Two thirds of cancers can be attributed to random mistakes in cell division and not genetics or lifestyles according to U.S. scientists, The Telegraph reported on Friday.
Of 31 types of cancer, researchers at the Johns Hopkins University School of Medicine found only nine with links to lifestyle and genetic faults.
The remaining 22 were due to random mistakes in cell division which cannot be controlled.
“If two-thirds of cancer incidence across tissues is explained by random DNA mutations that occur when stem cells divide, then changing our lifestyle and habits will be a huge help in preventing certain cancers, but may not be as effective for a variety of others,” Cristian Tomasetti told The Telegraph.
“We should focus more resources on finding ways to detect such cancers at early, curable stages,” he added.
While pivotal for body renewal and damage repair, an error in cell division, where one chemical letter in the DNA is incorrectly traded for another, exasperates the production of cancerous cells.
The study found that the frequency of these errors was linked to a higher rate of cancer, leading to the assumption that these mutations were what drove cancerous tumors and not external environmental forces as widely perceived.

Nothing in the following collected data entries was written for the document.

(** The six coordinates of a floating-point particle, and the coordinates
    that the conversion to doubles gives a shadow particle. *)
Definition coords (p : reb_particle) : list double :=
  [P.x p; P.y p; P.z p; P.vx p; P.vy p; P.vz p].

Definition int_coords (q : reb_particle_int) : list Z :=
  [PI.x q; PI.y q; PI.z q; PI.vx q; PI.vy q; PI.vz q].

Definition double_coords (q : reb_particle_int) (int_scale : double)
  : list double :=
  (fun c => fdiv (double_of_int128 c) int_scale) <$> int_coords q.

(** The rational number that a decimal literal of the source denotes. *)
Definition Qdecimal (neg : bool) (num : positive) (digits : N) : Q :=
  Qmake (cond_Zopp neg (Zpos num)) (Z.to_pos (10 ^ Z.of_N digits)).

(** What a deterministic force evaluation may read: everything except the
    accelerations it is about to overwrite (and the array slots beyond the
    particle count). *)
Definition force_inputs (r : reb_simulation) :=
  (Sim.t r, Sim.dt r, Sim.N r, Sim.gravity_ignore_terms r, Sim.ri_janus r,
   (fun p => (coords p, P.m p)) <$> take (Sim.N r) (Sim.particles r)).

Definition force_deterministic
  (accel : reb_simulation -> nat -> double * double * double) : Prop :=
  ∀ r r', force_inputs r = force_inputs r' ->
          ∀ i, i < Sim.N r -> accel r i = accel r' i.

(** Two simulations that differ at most in the coordinates and the
    accelerations of their floating-point particles. *)
Definition same_but_coords_acc (r r' : reb_simulation) : Prop :=
  Sim.t r = Sim.t r' ∧ Sim.dt r = Sim.dt r' ∧ Sim.N r = Sim.N r' ∧
  Sim.gravity_ignore_terms r = Sim.gravity_ignore_terms r' ∧
  Sim.ri_janus r = Sim.ri_janus r' ∧
  P.m <$> take (Sim.N r) (Sim.particles r)
  = P.m <$> take (Sim.N r') (Sim.particles r').

(** Two simulations that agree on everything the integrator can see. *)
Definition agree (r r' : reb_simulation) : Prop :=
  Sim.t r = Sim.t r' ∧ Sim.dt r = Sim.dt r' ∧ Sim.N r = Sim.N r' ∧
  Sim.gravity_ignore_terms r = Sim.gravity_ignore_terms r' ∧
  Sim.ri_janus r = Sim.ri_janus r' ∧
  take (Sim.N r) (Sim.particles r) = take (Sim.N r') (Sim.particles r').

(** [z] is the integral part of [q]: the integer next to [q] in the
    direction of zero. *)
Definition truncated_toward_zero (q : Q) (z : Z) : Prop :=
  ((0 <= q -> inject_Z z <= q ∧ q < inject_Z z + 1) ∧
   (q <= 0 -> inject_Z z - 1 < q ∧ q <= inject_Z z))%Q.

(** [z] is an integer nearest to [q]. *)
Definition nearest_integer (q : Q) (z : Z) : Prop :=
  (Qabs (inject_Z z - q) <= 1 # 2)%Q.

(** One coordinate across a sub-step, for a conversion [conv] from the
    value of a double to a wide integer: the position [x] receives the
    conversion of [h * v] before the kick and that of [h * v'] after it,
    the velocity [v] receives the conversion of the product [k]. *)
Definition coordinate_step (conv : Q -> Z -> Prop) (h k : double)
  (x v x' v' : Z) : Prop :=
  ∃ d1 dk d2,
    conv (SF2Q (fmul h (double_of_int128 v))) d1 ∧
    conv (SF2Q k) dk ∧
    v' = add128 v dk ∧
    conv (SF2Q (fmul h (double_of_int128 v'))) d2 ∧
    x' = add128 (add128 x d1) d2.

(** Every particle of every sub-step takes the step [coordinate_step] in
    each of its three coordinates, with [h = dt / 2] and
    [k = scale * dt * a] for the acceleration [a] of the force
    evaluation. *)
Definition leapfrog_increments (conv : Q -> Z -> Prop)
  (accel : reb_simulation -> nat -> double * double * double) : Prop :=
  ∀ r dt r' i q q',
    leapfrog accel r dt = Some r' ->
    i < Sim.N r ->
    shadow r !! i = Some q ->
    shadow r' !! i = Some q' ->
    ∃ p, Sim.particles r' !! i = Some p ∧
      let h := fdiv dt two in
      let sdt := fmul (Janus.scale (Sim.ri_janus r)) dt in
      coordinate_step conv h (fmul sdt (P.ax p))
        (PI.x q) (PI.vx q) (PI.x q') (PI.vx q') ∧
      coordinate_step conv h (fmul sdt (P.ay p))
        (PI.y q) (PI.vy q) (PI.y q') (PI.vy q') ∧
      coordinate_step conv h (fmul sdt (P.az p))
        (PI.z q) (PI.vz q) (PI.z q') (PI.vz q').
(** X9. Input errors are answered at once: an empty symbol gives its
    error marker without any provider call, and a ticker without option
    expiries gives its error marker after the single request for the
    expiries, without rotation or second attempt. *)
Theorem input_errors_answered_at_once (symbol : string) (tr : trace) :
  (strip_upper symbol = "" ->
     compute_recommendation symbol tr
     = (Ok (Some (Error "No symbol provided.")), tr)) /\
  (strip_upper symbol <> "" ->
   provider_options tr (strip_upper symbol) = Some [] ->
     compute_recommendation symbol tr
     = (Ok (Some (Error ("No options for " +:+ strip_upper symbol +:+ "."))),
        EvOptions (strip_upper symbol) :: tr)).
Proof.
  split.
  - intros He.
    assert (Hb : attempt_body symbol tr = (Ok (Error "No symbol provided."), tr)).
    { unfold Fetch.attempt_body. rewrite He. reflexivity. }
    unfold Fetch.compute_recommendation. simpl seq.
    apply (attempts_ok provider_options provider_chain strip_upper filter_dates
             analyse _ _ _ _ _ _ Hb).
  - intros Hne Hopt.
    assert (Hb : attempt_body symbol tr
                 = (Ok (Error ("No options for " +:+ strip_upper symbol +:+ ".")),
                    EvOptions (strip_upper symbol) :: tr)).
    { unfold Fetch.attempt_body.
      destruct (String.eqb_spec (strip_upper symbol) "") as [He|_];
        [contradiction|].
      unfold mbind, fetch_bind, bind, ticker_options. rewrite Hopt. reflexivity. }
    unfold Fetch.compute_recommendation. simpl seq.
    apply (attempts_ok provider_options provider_chain strip_upper filter_dates
             analyse _ _ _ _ _ _ Hb).
Qed.

Lemma fetch_expiry_log (e : string) (tr : trace) :
  exists added,
    (fetch_expiry e tr).2 = added ++ tr /\
    (count_events is_chain added <= 2)%nat /\
    (count_events is_rotate added <= 1)%nat /\
    count_events is_options added = O.
Proof.
  destruct (provider_chain tr e) as [c|] eqn:E1.
  - rewrite (fetch_expiry_first provider_chain e tr c E1).
    exists [EvChain e]. cbn. split; [reflexivity|]. repeat split; lia.
  - rewrite (fetch_expiry_second provider_chain e tr E1).
    exists [EvChain e; EvRotate; EvChain e].
    destruct (provider_chain (EvRotate :: EvChain e :: tr) e); cbn;
      (split; [reflexivity|]); repeat split; lia.
Qed.

Lemma count_events_app (P : event -> bool) (l1 l2 : trace) :
  count_events P (l1 ++ l2) = (count_events P l1 + count_events P l2)%nat.
Proof. induction l1 as [|ev l1 IH]; simpl; [reflexivity | rewrite IH; lia]. Qed.
Lemma exec_do_nothing_journalled cp t vs db rows :
  (exec cp (Insert t vs DoNothing) db).1 = inr rows →
  journalled cp t
    (each_value (insert_unless_taken t (λ _ _, [])) vs (rows_of db t))
    db (exec cp (Insert t vs DoNothing) db).2.
Proof.
  intros E. apply (exec_journalled cp (Insert t vs DoNothing) db rows); [done|].
  simpl. intros ret new chs Hrun.
  apply (insert_rows_applies t DoNothing
           (insert_unless_taken t (λ _ _, []))) in Hrun;
    [by destruct Hrun as [-> ->]|apply insert_row_do_nothing_applies].
Qed.

Lemma exec_do_update_journalled cp t vs set db rows :
  let s := Insert t vs (DoUpdate (tbl_pk t) set) in
  (exec cp s db).1 = inr rows →
  journalled cp t
    (each_value (insert_unless_taken t (overwrite t (λ _, set))) vs
       (rows_of db t))
    db (exec cp s db).2.
Proof.
  intros s E. apply (exec_journalled cp s db rows); [done|].
  simpl. intros ret new chs.
  destruct (distinct_keys (tbl_pk t) vs); [|done]. intros Hrun.
  apply (insert_rows_applies t (DoUpdate (tbl_pk t) set)
           (insert_unless_taken t (overwrite t (λ _, set)))) in Hrun;
    [by destruct Hrun as [-> ->]|apply insert_row_do_update_applies].
Qed.

Lemma exec_update_journalled cp t set key db rows :
  let s := Update t set (key_conditions (tbl_pk t) key) in
  (exec cp s db).1 = inr rows →
  journalled cp t
    ((λ r, Updated r (set ∪ r)) <$> keyed t key (rows_of db t))
    db (exec cp s db).2.
Proof.
  intros s E. apply (exec_journalled cp s db rows); [done|].
  simpl. intros ret new chs Hrun.
  by apply update_rows_applies in Hrun as [-> ->].
Qed.

Lemma exec_delete_journalled cp t key db rows :
  let s := Delete t (key_conditions (tbl_pk t) key) in
  (exec cp s db).1 = inr rows →
  journalled cp t (Deleted <$> keyed t key (rows_of db t)) db (exec cp s db).2.
Proof.
  intros s E. apply (exec_journalled cp s db rows); [done|].
  simpl. intros ret new chs Hrun.
  by apply delete_rows_applies in Hrun as [-> ->].
Qed.

Lemma journalled_nothing cp t db : journalled cp t [] db db.
Proof. split; [done|]. by rewrite app_nil_r. Qed.
(** * Health-trends dashboard front end: ingestion wizard, taxonomy
      reconciler and feature-symptom matcher

    A shallow embedding of the TypeScript sources
    [pages/ImportFiles.tsx], [pages/SymptomsVsCategories.tsx],
    [pages/MachineLearning.tsx], [context/PBIRefreshContext.tsx] and
    [api/client.ts], with the properties of the specification that concern
    them and further properties of the code.

    Conventions of the embedding.
    - A JavaScript string is the list of its UTF-16 code units ([list N]).
    - A [Record<string, T>] is the [gmap] of its own properties, keyed by
      strings; what a read and an assignment do under the names that an
      object inherits from [Object.prototype] is written out where the
      source reads or assigns under a key that comes from the server
      ([JsObject]).  A [Set<string>] is a [gset], a [Map<string, string>]
      (whose iteration order is the insertion order) an association list.
    - A React state hook is a field of a state record.  An event handler is
      a function from the state (and from the answers of the server it
      awaits) to the new state and the list of effects it performs.
    - Integers are [Z] or [N]; the upload ceiling, a floating-point number
      of megabytes, is a rational (its products with 1024 are exact in
      binary floating point). *)

From Stdlib Require Import String Ascii ZArith NArith QArith List Bool Lia.
From stdpp Require Import base option list gmap sets.

Local Open Scope N_scope.

(* ===================================================================== *)
(** * JavaScript strings *)
(* ===================================================================== *)

Module JsString.

(** A string is the sequence of its UTF-16 code units. *)
Abbreviation jsstring := (list N).

(** String literals of the sources (all of them ASCII, except the
    full-width comma, written [fullwidthComma] below). *)
Definition js (s : string) : jsstring :=
  map N_of_ascii (list_ascii_of_string s).

Definition comma : N := 44.
Definition quote : N := 34.
Definition newline : N := 10.
Definition space : N := 32.
Definition underscore : N := 95.
(** U+FF0C FULLWIDTH COMMA, the character '，' of the sources. *)
Definition fullwidthComma : N := 65292.

(** ECMAScript WhiteSpace and LineTerminator code points: what
    [String.prototype.trim] strips and what the regular expression class
    [\s] matches. *)
Definition isWhiteSpace (c : N) : bool :=
  (9 <=? c) && (c <=? 13)
  || (c =? 32) || (c =? 160) || (c =? 5760)
  || (8192 <=? c) && (c <=? 8202)
  || (c =? 8232) || (c =? 8233) || (c =? 8239) || (c =? 8287)
  || (c =? 12288) || (c =? 65279).

Fixpoint trimStart (s : jsstring) : jsstring :=
  match s with
  | [] => []
  | c :: s' => if isWhiteSpace c then trimStart s' else s
  end.

Fixpoint trimEnd (s : jsstring) : jsstring :=
  match s with
  | [] => []
  | c :: s' =>
      match trimEnd s' with
      | [] => if isWhiteSpace c then [] else [c]
      | t => c :: t
      end
  end.

(** [s.trim()] *)
Definition trim (s : jsstring) : jsstring := trimEnd (trimStart s).

(** [s.split(sep)] for a separator of one code unit. *)
Fixpoint split (sep : N) (s : jsstring) : list jsstring :=
  match s with
  | [] => [[]]
  | c :: s' =>
      if c =? sep then [] :: split sep s'
      else match split sep s' with
           | [] => [[c]]
           | p :: ps => (c :: p) :: ps
           end
  end.

(** [parts.join(sep)] *)
Fixpoint join (sep : jsstring) (parts : list jsstring) : jsstring :=
  match parts with
  | [] => []
  | [p] => p
  | p :: ps => p ++ sep ++ join sep ps
  end.

Fixpoint startsWith (pat s : jsstring) : bool :=
  match pat, s with
  | [], _ => true
  | _ :: _, [] => false
  | p :: pat', c :: s' => (p =? c) && startsWith pat' s'
  end.

(** [s.includes(pat)] *)
Fixpoint includes (pat s : jsstring) : bool :=
  startsWith pat s ||
  match s with
  | [] => false
  | _ :: s' => includes pat s'
  end.

(** [s.replace(/c/g, by)]: every occurrence of one code unit replaced. *)
Definition replaceAll (c : N) (by_ : jsstring) (s : jsstring) : jsstring :=
  flat_map (fun x => if x =? c then by_ else [x]) s.

(** [s.padStart(n, '0')] *)
Definition padStart0 (n : nat) (s : jsstring) : jsstring :=
  repeat 48 (n - length s)%nat ++ s.

Definition isDigit (c : N) : bool := (48 <=? c) && (c <=? 57).

(** Decimal digits of a natural number, [String(n)]. *)
Fixpoint digitsFuel (fuel : nat) (n : N) (acc : jsstring) : jsstring :=
  match fuel with
  | O => acc
  | S fuel' =>
      let acc' := (48 + n mod 10) :: acc in
      if n <? 10 then acc' else digitsFuel fuel' (n / 10) acc'
  end.

Definition digits (n : N) : jsstring :=
  digitsFuel (S (N.to_nat (N.log2 n))) n [].

End JsString.


(* ===================================================================== *)
(** * JavaScript objects used as maps *)
(* ===================================================================== *)

Module JsObject.
Import JsString.

(** The names of the properties of [Object.prototype]: eleven functions
    and the accessor [__proto__].  An object made by an object literal
    inherits them: [o[k]] finds one of them when [o] has no property [k]
    of its own. *)
Definition prototypeKeys : list jsstring :=
  [js "constructor"; js "__defineGetter__"; js "__defineSetter__";
   js "hasOwnProperty"; js "__lookupGetter__"; js "__lookupSetter__";
   js "isPrototypeOf"; js "propertyIsEnumerable"; js "toString";
   js "valueOf"; js "__proto__"; js "toLocaleString"].

Definition proto : jsstring := js "__proto__".

(** Whether a read under [k] that finds no own property finds a member of
    [Object.prototype]: a function, or for [__proto__] the prototype
    itself.  Such a value is truthy and neither [null] nor [undefined]. *)
Definition inherits (k : jsstring) : bool := bool_decide (k ∈ prototypeKeys).

(** [o[k] = v] on an object made by an object literal, kept as the map of
    its own properties, for a value [v] that is a string or a number (or
    the prototype the object has already).  The assignment makes or
    updates the own property [k], the inherited functions being writable.
    It does not when [k] is [__proto__] and the object has no own property
    of that name: the assignment then runs the setter of the accessor of
    [Object.prototype], which ignores a string and a number (and changes
    nothing when it is given the prototype the object has). *)
Definition assign {V} (k : jsstring) (v : V) (o : gmap jsstring V)
  : gmap jsstring V :=
  match o !! k with
  | Some _ => <[ k := v ]> o
  | None => if bool_decide (k = proto) then o else <[ k := v ]> o
  end.

End JsObject.


(* ===================================================================== *)
(** * Taxonomy reconciler: [pages/SymptomsVsCategories.tsx] *)
(* ===================================================================== *)

Module Reconciler.
Import JsString JsObject.

(** ['new' | 'existing_null'] *)
Inductive missing_type := new | existing_null.

(** [number | '']: a chosen category id, or the empty selection.  The
    record of the selections can hold a third kind of value: line 210
    copies what [prev[s]] finds, and under a name of [Object.prototype]
    that [prev] does not have as its own, that is the inherited member.
    [member], as the value of a property [k], stands for the value
    [({})[k]]: a function, the prototype itself for [__proto__],
    [undefined] for a name that [Object.prototype] does not have.  It is
    neither [''] nor a number. *)
Inductive selection := unassigned | category (id : Z) | member.

(** [{ inserted: number; missing_items: string[] }] *)
Record scan_result := { inserted : Z; missing_items : list jsstring }.

(** The state hooks of the component that the scans read or write. *)
Record state := {
  result : option scan_result;
  missingTypes : gmap jsstring missing_type;
  selections : gmap jsstring selection;
  page : N;
  refreshing : bool;
  lastRefreshedAt : option Z
}.

Definition setResult (r : option scan_result) (st : state) : state :=
  {| result := r; missingTypes := missingTypes st; selections := selections st;
     page := page st; refreshing := refreshing st;
     lastRefreshedAt := lastRefreshedAt st |}.

Definition setMissingTypes (t : gmap jsstring missing_type) (st : state) : state :=
  {| result := result st; missingTypes := t; selections := selections st;
     page := page st; refreshing := refreshing st;
     lastRefreshedAt := lastRefreshedAt st |}.

Definition setSelections (f : gmap jsstring selection -> gmap jsstring selection)
    (st : state) : state :=
  {| result := result st; missingTypes := missingTypes st;
     selections := f (selections st);
     page := page st; refreshing := refreshing st;
     lastRefreshedAt := lastRefreshedAt st |}.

“Our study shows, in general, that a change in the number of stem cell divisions in a tissue type is highly correlated with a change in the incidence of cancer in that same tissue,” lead researcher Bert Vogelstein said.
Pancreatic cancer is more common than pelvic cancer because cells in the pancreas regenerate quicker than those in our pelvis.
However, lung and skin cancer were more common that what their mutations would stipulate, which according to scientists suggests that genetics and lifestyle did indeed increase the risk.
“We found that the types of cancer that had higher risk than predicted by the number of stem cell divisions were precisely the ones you'd expect, including lung cancer, which is linked to smoking; skin cancer, linked to sun exposure; and forms of cancers associated with hereditary syndromes,” Vogelstein was quoted as saying.
“While some genetic mistakes are due to bad luck, we know that our cancer risk depends on a combination of our genes, our environment and other aspects of our lives, many of which we can control,” Emma Smith, senior science information officer at Cancer Research UK told The Telegraph.
“Making these changes is not a guarantee against cancer, but it stacks the odds in our favor,” she said.
The research heightens awareness on the importance of early prediction, Hans Clevers, a stem cell and cancer biologist at the Hubrecht Institute in Utrecht said.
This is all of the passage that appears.